EXERCISE DETAILS
A word-for-word restatement of every entry is what is needed here.

Saved data entries

(** * Real-Time Multilingual Query Handler: a shallow embedding

    The development follows the layout of the repository:

    - [Py]      the fragment of Python the program relies on (text, values,
                exceptions, [str.strip], [str.format], slicing);
    - [Json]    the [json] module as the program uses it:
                [json.dumps(_, indent=2)] and [json.loads];
    - [Evaluation]        utils/evaluation.py;
    - [TranslationEngine] backend/translation_engine.py;
    - [ResponseGenerator] backend/response_generator.py;
    - [Server]            backend/server.py;
    - [App]               app.py.

    Definitions come first, the theorems about them afterwards. *)

From Stdlib Require Import ZArith NArith QArith Lia Bool String Ascii.
From Stdlib Require Import DecimalN DecimalPos DecimalFacts.
From stdpp Require Import base option list strings gmap.

Local Open Scope N_scope.

(* ===================================================================== *)
(** * Python fragment                                                     *)
(* ===================================================================== *)

Module Py.

(** A Python [str] is a sequence of Unicode code points. *)
Abbreviation char := N.
Definition text := list char.

(** [lit "abc"] is the Python literal ['abc'] (ASCII only). *)
Definition lit (s : string) : text :=
  List.map N_of_ascii (list_ascii_of_string s).

(** Code points that a well-formed text may hold: Unicode scalar values,
    that is everything up to U+10FFFF except the surrogate range. *)
Definition is_surrogate (c : char) : bool := (55296 <=? c) && (c <=? 57343).
Definition scalar (c : char) : bool := (c <? 1114112) && negb (is_surrogate c).
Definition valid_text (s : text) : bool := forallb scalar s.

(** Python values that appear in the program: the JSON-shaped ones.  A
    [dict] keeps its items in insertion order; keys are [str]. *)
#[local] Unset Elimination Schemes.
Inductive pyval :=
| PNone
| PBool (b : bool)
| PInt (z : Z)
| PStr (s : text)
| PList (l : list pyval)
| PDict (d : list (text * pyval)).
#[local] Set Elimination Schemes.

(** Induction over values that also reaches list elements and dict values. *)
Fixpoint pyval_ind (P : pyval -> Prop)
    (HNone : P PNone) (HBool : forall b, P (PBool b))
    (HInt : forall z, P (PInt z)) (HStr : forall s, P (PStr s))
    (HList : forall l, Forall P l -> P (PList l))
    (HDict : forall d, Forall (fun kv => P (snd kv)) d -> P (PDict d))
    (v : pyval) {struct v} : P v :=
  match v with
  | PNone => HNone
  | PBool b => HBool b
  | PInt z => HInt z
  | PStr s => HStr s
  | PList l =>
      HList l ((fix go (l : list pyval) : Forall P l :=
                  match l with
                  | [] => List.Forall_nil P
                  | x :: l' =>
                      @List.Forall_cons _ P x l'
                        (pyval_ind P HNone HBool HInt HStr HList HDict x) (go l')
                  end) l)
  | PDict d =>
      HDict d ((fix go (d : list (text * pyval))
                  : Forall (fun kv => P (snd kv)) d :=
                  match d with
                  | [] => List.Forall_nil _
                  | kv :: d' =>
                      @List.Forall_cons _ (fun kv => P (snd kv)) kv d'
                        (pyval_ind P HNone HBool HInt HStr HList HDict (snd kv))
                        (go d')
                  end) d)
  end.

(** [d[k] = v] on an insertion-ordered dict: an existing key keeps its
    place, a new key goes last.  [dict(pairs)] inserts the pairs in turn. *)
Fixpoint dict_set (d : list (text * pyval)) (k : text) (v : pyval)
  : list (text * pyval) :=
  match d with
  | [] => [(k, v)]
  | (k', v') :: d' =>
      if bool_decide (k' = k) then (k, v) :: d' else (k', v') :: dict_set d' k v
  end.
Definition dict_of_pairs (pairs : list (text * pyval)) : list (text * pyval) :=
  fold_left (fun d kv => dict_set d (fst kv) (snd kv)) pairs [].

(** [d.get(k)]: [None] here is a missing key. *)
Fixpoint dict_get (d : list (text * pyval)) (k : text) : option pyval :=
  match d with
  | [] => None
  | (k', v) :: d' => if bool_decide (k' = k) then Some v else dict_get d' k
  end.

FINISHED TASK
(** * Real-Time Multilingual Query Handler: a shallow embedding

    The development follows the layout of the repository:

    - [Py]      the fragment of Python the program relies on (text, values,
                exceptions, [str.strip], [str.format], slicing);
    - [Json]    the [json] module as the program uses it:
                [json.dumps(_, indent=2)] and [json.loads];
    - [Evaluation]        utils/evaluation.py;
    - [TranslationEngine] backend/translation_engine.py;
    - [ResponseGenerator] backend/response_generator.py;
    - [Server]            backend/server.py;
    - [App]               app.py.

    Definitions come first, the theorems about them afterwards. *)

From Stdlib Require Import ZArith NArith QArith Lia Bool String Ascii.
From Stdlib Require Import DecimalN DecimalPos DecimalFacts.
From stdpp Require Import base option list strings gmap.

Local Open Scope N_scope.

(* ===================================================================== *)
(** * Python fragment                                                     *)
(* ===================================================================== *)

Module Py.

(** A Python [str] is a sequence of Unicode code points. *)
Abbreviation char := N.
Definition text := list char.

(** [lit "abc"] is the Python literal ['abc'] (ASCII only). *)
Definition lit (s : string) : text :=
  List.map N_of_ascii (list_ascii_of_string s).

(** Code points that a well-formed text may hold: Unicode scalar values,
    that is everything up to U+10FFFF except the surrogate range. *)
Definition is_surrogate (c : char) : bool := (55296 <=? c) && (c <=? 57343).
Definition scalar (c : char) : bool := (c <? 1114112) && negb (is_surrogate c).
Definition valid_text (s : text) : bool := forallb scalar s.

(** Python values that appear in the program: the JSON-shaped ones.  A
    [dict] keeps its items in insertion order; keys are [str]. *)
#[local] Unset Elimination Schemes.
Inductive pyval :=
| PNone
| PBool (b : bool)
| PInt (z : Z)
| PStr (s : text)
| PList (l : list pyval)
| PDict (d : list (text * pyval)).
#[local] Set Elimination Schemes.

(** Induction over values that also reaches list elements and dict values. *)
Fixpoint pyval_ind (P : pyval -> Prop)
    (HNone : P PNone) (HBool : forall b, P (PBool b))
    (HInt : forall z, P (PInt z)) (HStr : forall s, P (PStr s))
    (HList : forall l, Forall P l -> P (PList l))
    (HDict : forall d, Forall (fun kv => P (snd kv)) d -> P (PDict d))
    (v : pyval) {struct v} : P v :=
  match v with
  | PNone => HNone
  | PBool b => HBool b
  | PInt z => HInt z
  | PStr s => HStr s
  | PList l =>
      HList l ((fix go (l : list pyval) : Forall P l :=
                  match l with
                  | [] => List.Forall_nil P
                  | x :: l' =>
                      @List.Forall_cons _ P x l'
                        (pyval_ind P HNone HBool HInt HStr HList HDict x) (go l')
                  end) l)
  | PDict d =>
      HDict d ((fix go (d : list (text * pyval))
                  : Forall (fun kv => P (snd kv)) d :=
                  match d with
                  | [] => List.Forall_nil _
                  | kv :: d' =>
                      @List.Forall_cons _ (fun kv => P (snd kv)) kv d'
                        (pyval_ind P HNone HBool HInt HStr HList HDict (snd kv))
                        (go d')
                  end) d)
  end.

(** [d[k] = v] on an insertion-ordered dict: an existing key keeps its
    place, a new key goes last.  [dict(pairs)] inserts the pairs in turn. *)
Fixpoint dict_set (d : list (text * pyval)) (k : text) (v : pyval)
  : list (text * pyval) :=
  match d with
  | [] => [(k, v)]
  | (k', v') :: d' =>
      if bool_decide (k' = k) then (k, v) :: d' else (k', v') :: dict_set d' k v
  end.
Definition dict_of_pairs (pairs : list (text * pyval)) : list (text * pyval) :=
  fold_left (fun d kv => dict_set d (fst kv) (snd kv)) pairs [].

(** [d.get(k)]: [None] here is a missing key. *)
Fixpoint dict_get (d : list (text * pyval)) (k : text) : option pyval :=
  match d with
  | [] => None
  | (k', v) :: d' => if bool_decide (k' = k) then Some v else dict_get d' k
  end.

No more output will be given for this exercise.